We found two studies assessing change in FEV1 [21, 26] and two studies assessing change in asthma severity scores [21, 22] after supplementation of omega-3 FA in asthmatic children. One of the studies which assessed asthma severity score used symptoms for scoring while the other used auscultatory findings for the same; hence it was not possible to pool the results. Out of those which had FEV1 as outcome measure, one study used omega-3 FA with vitamin C and Zn for supplementation [26], so pooling the results was not logical in this case either. Thus, we excluded all these from meta-analysis. However, it was noted that in these studies also there was inconsistent result regarding improvement in lung function after the supplementation. One [21] of these studies showed no significant improvement while the other two reported improved lung function with the supplementation. Although one study [26] showed improvement, it was only with combined supplementation of omega-3 FA, vitamin C, and Zn; there was no significant improvement on mono supplementation with either of them.
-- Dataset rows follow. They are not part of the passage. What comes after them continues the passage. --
(** C2 (as amended).  For a read of an existing session with a limit
    [n >= 1] (the default 50 included), each selected kind answers with the
    last [n] of the entries that pass the level filter (all entries for the
    network kind, and for the console kind when no level is given), most
    recent first: exactly [min n m] entries where [m] counts those entries,
    hence never more than [n] and never more than the buffer holds. *)
Theorem handler_limit_most_recent_first :
  forall (params : Diagnostics.DiagnosticsParams) (st : Registry.State)
         (session : Registry.Session),
    Registry.getSession st (Diagnostics.p_session params) = Some session ->
    (1 <= default 50%Z (Diagnostics.p_limit params))%Z ->
    (Diagnostics.selects_console
       (default "all"%string (Diagnostics.p_type params)) = true ->
     exists entries,
       Diagnostics.console_of (Diagnostics.handler params st).1 = Some entries /\
       entries = reverse (Buffer.lastn
                   (Z.to_nat (default 50%Z (Diagnostics.p_limit params)))
                   (Diagnostics.by_level (Diagnostics.p_level params)
                      (Registry.console
                         (Registry.deref st (Registry.diagnostics session))))) /\
       length entries =
         Nat.min (Z.to_nat (default 50%Z (Diagnostics.p_limit params)))
           (length (Diagnostics.by_level (Diagnostics.p_level params)
              (Registry.console
                 (Registry.deref st (Registry.diagnostics session))))) /\
       (falsy (Diagnostics.p_level params) = true ->
        length entries =
          Nat.min (Z.to_nat (default 50%Z (Diagnostics.p_limit params)))
            (length (Registry.console
               (Registry.deref st (Registry.diagnostics session))))) /\
       length entries <=
         length (Registry.console
           (Registry.deref st (Registry.diagnostics session)))) /\
    (Diagnostics.selects_network
       (default "all"%string (Diagnostics.p_type params)) = true ->
     exists entries,
       Diagnostics.network_of (Diagnostics.handler params st).1 = Some entries /\
       entries = reverse (Buffer.lastn
                   (Z.to_nat (default 50%Z (Diagnostics.p_limit params)))
                   (Registry.network
                      (Registry.deref st (Registry.diagnostics session)))) /\
       length entries =
         Nat.min (Z.to_nat (default 50%Z (Diagnostics.p_limit params)))
           (length (Registry.network
              (Registry.deref st (Registry.diagnostics session))))).
Proof.
  intros params st session Hs Hlimit.
  destruct (handler_found params st session Hs) as (Hc & Hn & _).
  split; intros Hsel.
  - rewrite Hsel in Hc. eexists. split; [exact Hc |].
    rewrite slice_neg by done.
    split; [done |].
    rewrite length_reverse, length_lastn.
    split; [done |].
    split.
    + intros Hlevel. destruct (Diagnostics.p_level params) as [l |]; [| done].
      cbn in Hlevel |- *. destruct l; [done | discriminate].
    + pose proof (by_level_length (Diagnostics.p_level params)
        (Registry.console (Registry.deref st (Registry.diagnostics session)))).
      lia.
  - rewrite Hsel in Hn. eexists. split; [exact Hn |].
    rewrite slice_neg by done.
    split; [done |].
    by rewrite length_reverse, length_lastn.
Qed.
Thus, although many studies have reported significant reduction in incidence of asthma or wheezing episode with omega-3 FA supplementation given to mother during pregnancy or lactation, there are insignificant results with supplementation in adults. In our study, we observed lack of RCTs assessing effect of omega-3 supplementation in infancy or childhood in preventing asthmatic or wheezing episodes. The result in our study also did not show any significant reduction in incidence of asthma or wheezing episode after omega-3 supplementation exclusively in infancy or childhood. There are many theories to explain the anti-inflammatory effect of omega-3 FA but none of them appears to explain this difference, although it can be said that some substance present in maternal tissue or breast milk or some biochemical process during secretion of breast milk might be responsible. So, this study highlights the need of a multicentric RCT to find out the preventive effect of omega-3 supplementation in infancy and childhood on later asthmatic and wheezing episodes. This may answer the query of the best time of supplementation with omega-3 FA to prevent asthmatic or wheezing episodes in children.
5. Conclusion
We did not find any role of omega-3 fatty acid supplementation in children in primary prevention of asthma. However, there are very few RCTs available. As some studies have shown association of maternal supplementation with prevention of asthma in children, a multicentric RCT is required to assess the effect of omega-3 FA supplementation exclusively to infants or children to predict the best time of omega-3 FA supplementation to prevent asthmatic or wheezing episodes later in life.
Conflict of Interests
The authors declare that they have no conflict of interests.